La lettre soutient que si la législation criminalise le simple acte de rédaction de code, cela pourrait supprimer le développement de logiciels, en particulier pour les projets open-source.
Le problème est particulièrement apparent dans le secteur de la cryptographie, où les protocoles sans autorisation sont la norme et l’activité illicite est omniprésente.
Ces dernières années, la question des droits et responsabilités juridiques des développeurs a été soulevée par plusieurs affaires d’application.
Par exemple, lorsque la SEC a publié un avis de puits contre les laboratoires uniswap en 2024, il semblait tenir la société responsable de la décentralisation trading activité qu’il ne pouvait pas contrôler même si elle le voulait. Cependant, cette enquête a depuis été abandonnée.
Plus récemment, le ministère de la Justice a déposé des accusations contre le développeur de Tornado Cash Roman Storm, tentant de lui blâmer personnellement le blanchiment d’argent qui s’est produit sur la plate-forme qu’il a créée.
Code comme discours
Des cas comme UniSwap et Tornado Cash ont une longue histoire dans le droit américain, qui a lutté avec la question de savoir qui se tenir responsable de l’utilisation des logiciels pendant des décennies.
Un concept clé est la notion selon laquelle le code devrait être traité comme un discours protégée par la Constitution, tel que créé par Bernstein c.
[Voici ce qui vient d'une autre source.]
Definition bidi_channel_created `{!Transform (BidiChannel * BidiAuthorSecret) (SK * OK)}
    (effect : BidiChannelCreated) : M S HandlerError (Directed SK OK) := λ s,
  if negb (bool_decide (user_id = bcc_author_id effect)) then (Err HdNotAuthor, s)
  else
    let '(secret, s) := take_secret (bcc_key_id effect) s in
    (secret ← secret;
     '(our_sk, their_pk) ← hd_keys (bcc_author_enc_key_id effect) (bcc_peer_enc_pk effect) s;
     let ch := mkBidiChannel (bcc_parent_cmd_id effect) our_sk (bcc_author_id effect) their_pk
                 (bcc_peer_id effect) (label_u32 (bcc_label effect)) in
     '(seal, open) ← map_err (λ _, HdTransform) (transform (ch, mkBidiAuthorSecret secret));
     Ok (Bidirectional seal open), s).

Definition bidi_channel_received `{!Transform (BidiChannel * BidiPeerEncap) (SK * OK)}
    (effect : BidiChannelReceived) (s : S) : outcome HandlerError (Directed SK OK) :=
  if negb (bool_decide (user_id = bcr_peer_id effect)) then Err HdNotRecipient
  else
    encap ← map_err (λ e, HdCrypto (CrImport e)) (encap_import (bcr_encap effect));
    '(our_sk, their_pk) ← hd_keys (bcr_peer_enc_key_id effect) (bcr_author_enc_pk effect) s;
    let ch := mkBidiChannel (bcr_parent_cmd_id effect) our_sk (bcr_peer_id effect) their_pk
                (bcr_author_id effect) (label_u32 (bcr_label effect)) in
    '(seal, open) ← map_err (λ _, HdTransform) (transform (ch, mkBidiPeerEncap encap));
    Ok (Bidirectional seal open).

(** [UniKey::new] and the choice between the directions. *)
Definition uni_key_new {V} `{!Transform V SK, !Transform V OK} (seal_id : Id) (v : V)
    : outcome HandlerError (Directed SK OK) :=
  if bool_decide (user_id = seal_id)
  then SealOnly <$> map_err (λ _, HdTransform) (transform v)
  else OpenOnly <$> map_err (λ _, HdTransform) (transform v).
Département de la Justice en 1995.
Dans ce cas, le cryptographe Daniel Bernstein a réussi à poursuivre le gouvernement pour une loi qui a classé les outils de chiffrement comme munitions soumises aux contrôles à l’exportation.
Cependant, les défenseurs des droits numériques ont également subi des pertes décevantes au fil des ans.
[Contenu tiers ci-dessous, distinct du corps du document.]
(* ===== verification/AfcTheorems.v ===== *)
(** Fast channels: the claims, with a small cipher as an instance of the HPKE
    contexts. *)
From S2P Require Import Prelude Collections Bytes PolicyData AfcTypes AfcClient AfcShm AfcLayout AfcShmProofs AfcShmSys AfcMutex AfcChannels.
Local Open Scope string_scope.
Local Open Scope list_scope.
Local Open Scope nat_scope.

(** * An instance of the laws *)
(** A cipher that only authenticates: the tag is a checksum of the key, the
    sequence number, the additional data and the text. *)
Module AfcExample.
Definition TAG : nat := 8.
Definition MAX : Z := (2 ^ 64 - 2)%Z.
Definition tag_of (k : list u8 * list u8) (q : Z) (ad pt : list u8) : list u8 :=
  le_bytes TAG (from_le (k.1 ++ k.2) + 3 * q + 5 * from_le ad + 7 * from_le pt).
Definition ex_seal (k : list u8 * list u8) (q : Z) (ad pt : list u8) : list u8 := pt ++ tag_of k q ad pt.
Definition ex_open (k : list u8 * list u8) (q : Z) (ad ct : list u8) : option (list u8) :=
  match split_last_chunk TAG ct with
  | Some (pt, tag) => if bool_decide (tag = tag_of k q ad pt) then Some pt else None
  | None => None
  end.

Record Ctx := mkCtx { cx_key : list u8; cx_nonce : list u8; cx_seq : Z }.
Definition cx_pair (c : Ctx) : list u8 * list u8 := (cx_key c, cx_nonce c).

Definition seal_ok (q : Z) : bool := (0 <=? q)%Z && (q <=? MAX)%Z.
Definition ex_ctx_seal (pt ad : list u8) : M (Ctx * list u8) HpkeError Z := λ '(c, dst),
  if seal_ok (cx_seq c)
  then (Ok (cx_seq c), (mkCtx (cx_key c) (cx_nonce c) (cx_seq c + 1), ex_seal (cx_pair c) (cx_seq c) ad pt))
  else (Err HpkeMessageLimitReached, (c, dst)).
Definition ex_ctx_seal_in_place (ad : list u8) : M (Ctx * (list u8 * list u8)) HpkeError Z :=
  λ '(c, (data, tag)),
  if seal_ok (cx_seq c)
  then (Ok (cx_seq c), (mkCtx (cx_key c) (cx_nonce c) (cx_seq c + 1),
                        (data, tag_of (cx_pair c) (cx_seq c) ad data)))
  else (Err HpkeMessageLimitReached, (c, (data, tag))).
Definition ex_ctx_open_at (c : Ctx) (ct ad : list u8) (q : Z) : M (list u8) HpkeError unit := λ dst,
  if (MAX <? q)%Z then (Err HpkeMessageLimitReached, dst)
  else match ex_open (cx_pair c) q ad ct with
       | Some pt => (Ok tt, pt ++ drop (length pt) dst)
       | None => (Err HpkeOpenAuthentication, dst)
       end.
Definition ex_ctx_open_in_place_at (c : Ctx) (tag ad : list u8) (q : Z) : M (list u8) HpkeError unit := λ data,
  if (MAX <? q)%Z then (Err HpkeMessageLimitReached, data)
  else match ex_open (cx_pair c) q ad (data ++ tag) with
       | Some pt => (Ok tt, pt)
       | None => (Err HpkeOpenAuthentication, data)
       end.

#[export] Instance ex_hpke : Hpke := {|
  SealCtx := Ctx;
  OpenCtx := Ctx;
  KEY_SIZE := 4;
  NONCE_SIZE := 4;
  TAG_SIZE := TAG;
  seal_ctx_new k n q := Ok (mkCtx k n q);
  open_ctx_new k n q := Ok (mkCtx k n q);
  seal_ctx_seq := cx_seq;
  seal_ctx_seal := ex_ctx_seal;
  seal_ctx_seal_in_place := ex_ctx_seal_in_place;
  open_ctx_open_at := ex_ctx_open_at;
  open_ctx_open_in_place_at := ex_ctx_open_in_place_at
|}.

Lemma length_tag k q ad pt : length (tag_of k q ad pt) = TAG.
Proof. apply length_le_bytes. Qed.

Lemma ex_open_seal k q ad pt : ex_open k q ad (ex_seal k q ad pt) = Some pt.
Proof.
  unfold ex_open, ex_seal. rewrite split_last_chunk_app by apply length_tag. by rewrite bool_decide_true.
Qed.

Lemma ex_open_tidy k q ad ct pt : ex_open k q ad ct = Some pt → ct = ex_seal k q ad pt.
Proof.
  unfold ex_open. destruct (split_last_chunk TAG ct) as [[p t]|] eqn:E; [|done].
  apply split_last_chunk_Some in E as [-> _]. case_bool_decide as Ht; [|done]. intros [= ->].
  unfold ex_seal. by rewrite Ht.
Qed.

Lemma seal_ok_range q : seal_ok q = true → u64_ok q ∧ (q ≤ MAX)%Z.
Proof.
  unfold seal_ok, u64_ok, MAX. intros [H1%Z.leb_le H2%Z.leb_le]%andb_true_iff. split; [|done].
  split; [done|]. change (256 ^ Z.of_nat 8)%Z with (2 ^ 64)%Z. lia.
Qed.

#[export] Program Instance ex_hpke_laws : HpkeLaws := {|
  aead_seal := ex_seal;
  aead_open := ex_open;
  max_seq := MAX;
  seal_key_of := cx_pair;
  open_key_of := cx_pair
|}.
Next Obligation. done. Qed.
Next Obligation. intros k q ad pt. unfold ex_seal. by rewrite length_app, length_tag. Qed.
Next Obligation. apply ex_open_seal. Qed.
Next Obligation. apply ex_open_tidy. Qed.
Next Obligation. by intros k n q c [= <-]. Qed.
Next Obligation. done. Qed.
Next Obligation. by intros k n q c [= <-]. Qed.
Next Obligation. done. Qed.
Next Obligation.
  intros c pt ad dst Hlen. cbn. unfold ex_ctx_seal. destruct (seal_ok (cx_seq c)) eqn:E; [|done].
  apply seal_ok_range in E as [? ?]. by split_and!.
Qed.
Next Obligation.
  intros c ad data tag Hlen. cbn. unfold ex_ctx_seal_in_place. destruct (seal_ok (cx_seq c)) eqn:E; [|done].
  apply seal_ok_range in E as [? ?]. by split_and!.
Qed.
Next Obligation.
  intros c ct ad q dst Ht Hd. cbn. unfold ex_ctx_open_at. destruct (Z.ltb_spec MAX q); [done|].
  destruct (ex_open _ _ _ _) as [pt|]; [|done]. split; [done|]. by exists pt.
Qed.
Next Obligation.
  intros c tag ad q data Ht. cbn. unfold ex_ctx_open_in_place_at. destruct (Z.ltb_spec MAX q); [done|].
  by destruct (ex_open _ _ _ _).
Qed.

(** Channels, keys and memories for the examples. *)
Definition key_a : RawKey := mkRawKey [Byte.x01; Byte.x02; Byte.x03; Byte.x04] [Byte.x05; Byte.x06; Byte.x07; Byte.x08].
Definition key_b : RawKey := mkRawKey [Byte.x11; Byte.x12; Byte.x13; Byte.x14] [Byte.x15; Byte.x16; Byte.x17; Byte.x18].
Definition alice : NodeId := mkNodeId 1.
Definition bob : NodeId := mkNodeId 2.
Definition label7 : ChanLabel := mkLabel 7.
Definition to_bob : ChannelId := mkChannelId bob label7.
Definition from_alice : ChannelId := mkChannelId alice label7.
Definition hello : list u8 := String.list_byte_of_string "hello".
Definition world : list u8 := String.list_byte_of_string "world!".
Par exemple, en 2015, Ross Ulbricht a été reconnu coupable de drogue pour son rôle dans l’exploitation de la route de la soie, même s’il n’y avait aucune preuve qu’il avait jamais engagé directement la drogue.
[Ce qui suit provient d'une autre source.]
Lemma occurs_join sep (l : list string) x :
  In x l -> Spec.occurs x (join sep l).
Proof.
  induction l as [|y l IH]; [intros []|intros [<-|I]].
  - destruct l as [|z l]; [apply occurs_refl|].
    rewrite join_cons. apply occurs_left, occurs_refl.
  - destruct l as [|z l]; [destruct I|].
    rewrite join_cons. now apply occurs_right, occurs_right, IH.
Qed.

(** The row of a column is a part of the section of its record, and the
    section of a record a part of the Markdown text of its collection. *)
Lemma column_row_occurs ms r c :
  In r ms -> In c (columns r) ->
  Spec.occurs (Spec.column_row c) (Spec.markdown_text ms).
Proof.
  intros Ir Ic.
  apply (occurs_trans _ (Spec.markdown_section r));
    [|exact (occurs_cat Spec.markdown_section ms r Ir)].
  unfold Spec.markdown_section, Spec.columns_table.
  apply occurs_right, occurs_right, occurs_left, occurs_right.
  exact (occurs_cat Spec.column_row (columns r) c Ic).
Qed.

(** The JSON of a column is a part of the JSON of its record, and the
    JSON of a record a part of the JSONL text of its collection. *)
Lemma column_json_occurs ms r c :
  In r ms -> In c (columns r) ->
  Spec.occurs (column_json c) (Spec.jsonl_text ms).
Proof.
  intros Ir Ic.
  apply (occurs_trans _ (model_dump_json r)).
  - rewrite model_dump_json_split. unfold Json.array.
    apply occurs_right, occurs_left, occurs_right, occurs_left.
    apply occurs_join. now apply in_map.
  - apply (occurs_trans _ (model_dump_json r +:+ nl));
      [apply occurs_left, occurs_refl|].
    exact (occurs_cat (fun item => model_dump_json item +:+ nl) ms r Ir).
Qed.

End Occurrences.

(** C10.  In the table of columns a default that is null and a default that
    is the empty string both leave the Default cell empty.  So when two
    collections differ in nothing but column defaults that are null in one
    and the empty string in the other, the report writer leaves the same
    Markdown file for both and two different JSONL files, in which [null]
    and the empty string are told apart.  The Markdown file of a collection
    is the text of its sections, and for every column whose default is null
    or the empty string the row written in it ends with an empty Default
    cell; the JSONL file is the text of the JSON of its records, in which
    the default of such a column is written [null] when it is null and as
    the empty JSON string when it is the empty string. *)
Theorem null_and_empty_default env output_dir ms ms' h h1 h2 :
  Forall2 Spec.same_but_defaults ms ms' ->
  ms <> ms' ->
  save_results env output_dir ms h = (Ok tt, h1) ->
  save_results env output_dir ms' h = (Ok tt, h2) ->
  default_or_empty None = "" /\ default_or_empty (Some "") = ""
  /\ files h1 !! (output_dir ++ ["postgres_inventory.md"])
     = files h2 !! (output_dir ++ ["postgres_inventory.md"])
  /\ files h1 !! (output_dir ++ ["postgres_inventory.jsonl"])
     <> files h2 !! (output_dir ++ ["postgres_inventory.jsonl"])
  /\ (exists markdown jsonl jsonl',
        files h1 !! (output_dir ++ ["postgres_inventory.md"])
          = Some (File markdown)
        /\ files h2 !! (output_dir ++ ["postgres_inventory.md"])
           = Some (File markdown)
        /\ files h1 !! (output_dir ++ ["postgres_inventory.jsonl"])
           = Some (File jsonl)
        /\ files h2 !! (output_dir ++ ["postgres_inventory.jsonl"])
           = Some (File jsonl')
        /\ markdown = Spec.markdown_text ms
        /\ jsonl = Spec.jsonl_text ms
        /\ jsonl' = Spec.jsonl_text ms'
        /\ (forall records r c,
              records = ms \/ records = ms' ->
              In r records -> In c (columns r) ->
              column_default c = None \/ column_default c = Some "" ->
              Spec.occurs
                ("| " +:+ column_name c +:+ " | " +:+ data_type c +:+ " | "
                 +:+ is_nullable c +:+ " | " +:+ "" +:+ " |" +:+ nl)
                markdown)
        /\ (forall r c,
              In r ms -> In c (columns r) ->
              Spec.occurs
                (Spec.column_json_before c
                 +:+ match column_default c with
                     | None => "null"
                     | Some s => Json.str s
                     end +:+ "}")
                jsonl)
        /\ (forall r c,
              In r ms' -> In c (columns r) ->
              Spec.occurs
                (Spec.column_json_before c
                 +:+ match column_default c with
                     | None => "null"
                     | Some s => Json.str s
                     end +:+ "}")
                jsonl')
        /\ Json.str "" = dq +:+ dq).
Proof.
  intros Hs Hne E1 E2.
  destruct (save_results_content env _ _ _ _ E1) as [J1 M1].
  destruct (save_results_content env _ _ _ _ E2) as [J2 M2].
  unfold Spec.jsonl_path, Spec.markdown_path in *.
  pose proof (markdown_text_same _ _ Hs) as Hmd.
  split; [reflexivity|]. split; [reflexivity|]. split; [|split].
  - rewrite M1, M2. now rewrite Hmd.
  - rewrite J1, J2. intros E. inversion E as [E'].
    destruct (collections_cases _ _ Hs) as [?|D]; [contradiction|].
    exact (diverge_neq _ _ D E').
  - exists (Spec.markdown_text ms), (Spec.jsonl_text ms),
      (Spec.jsonl_text ms').
    split; [exact M1|]. split; [now rewrite Hmd|].
    split; [exact J1|]. split; [exact J2|].
    split; [reflexivity|]. split; [reflexivity|]. split; [reflexivity|].
    split; [|split; [|split; [|reflexivity]]].
    + intros records r c Hr Ir Ic Hd.
      assert (Hrow : Spec.column_row c =
                "| " +:+ column_name c +:+ " | " +:+ data_type c +:+ " | "
                +:+ is_nullable c +:+ " | " +:+ "" +:+ " |" +:+ nl).
      { unfold Spec.column_row. destruct Hd as [->| ->]; reflexivity. }
      rewrite <- Hrow.
      destruct Hr as [->| ->]; [|rewrite Hmd];
        now apply (column_row_occurs _ r c).
    + intros r c Ir Ic.
      change (match column_default c with
              | None => "null"
              | Some s => Json.str s
              end) with (Json.optional_str (column_default c)).
      rewrite <- column_json_split. now apply (column_json_occurs _ r c).
    + intros r c Ir Ic.
      change (match column_default c with
              | None => "null"
              | Some s => Json.str s
              end) with (Json.optional_str (column_default c)).
      rewrite <- column_json_split. now apply (column_json_occurs _ r c).
Qed.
Des cas comme Silk Road et Tornado Cash ont un effet particulièrement effrayant sur le développement d’outils de confidentialité, que les autorités représentent souvent comme des outils criminels.
AML à l’honneur
Une ligne de bataille clé dans le débat sur les protections des développeurs est la question de savoir à qui des obligations anti-blanchiment de raceau (LMA) s’appliquent.
La Loi sur l’innovation financière responsable du Sénat et la Loi sur la clarté de la Chambre étendraient de nouvelles obligations de LMA à échanger les opérateurs et les fournisseurs de portefeuilles.
Mais sans la langue spécifique les exemptant, il existe un risque que les règles s’étendent aux portefeuilles de garde des développeurs et aux plateformes décentralisées.
Cela pourrait placer des développeurs de logiciels qui distribuent actuellement leurs produits gratuitement dans une position difficile, car ils ont tendance à ne pas collecter d’informations personnelles sur les utilisateurs.
Un débat similaire s’est déroulé lors de la rédaction de la directive anti-blanchiment de l’UE, qui interdit aux entreprises crypto de permettre des transactions anonymes.
Cependant, le projet final de la législation états que «l’interdiction ne s’applique pas aux fournisseurs de matériel et de logiciels ou de prestataires de portefeuilles auto-hébergés dans la mesure où ils ne possèdent pas d’accès ou ne contrôlent pas ces portefeuilles d’actifs crypto».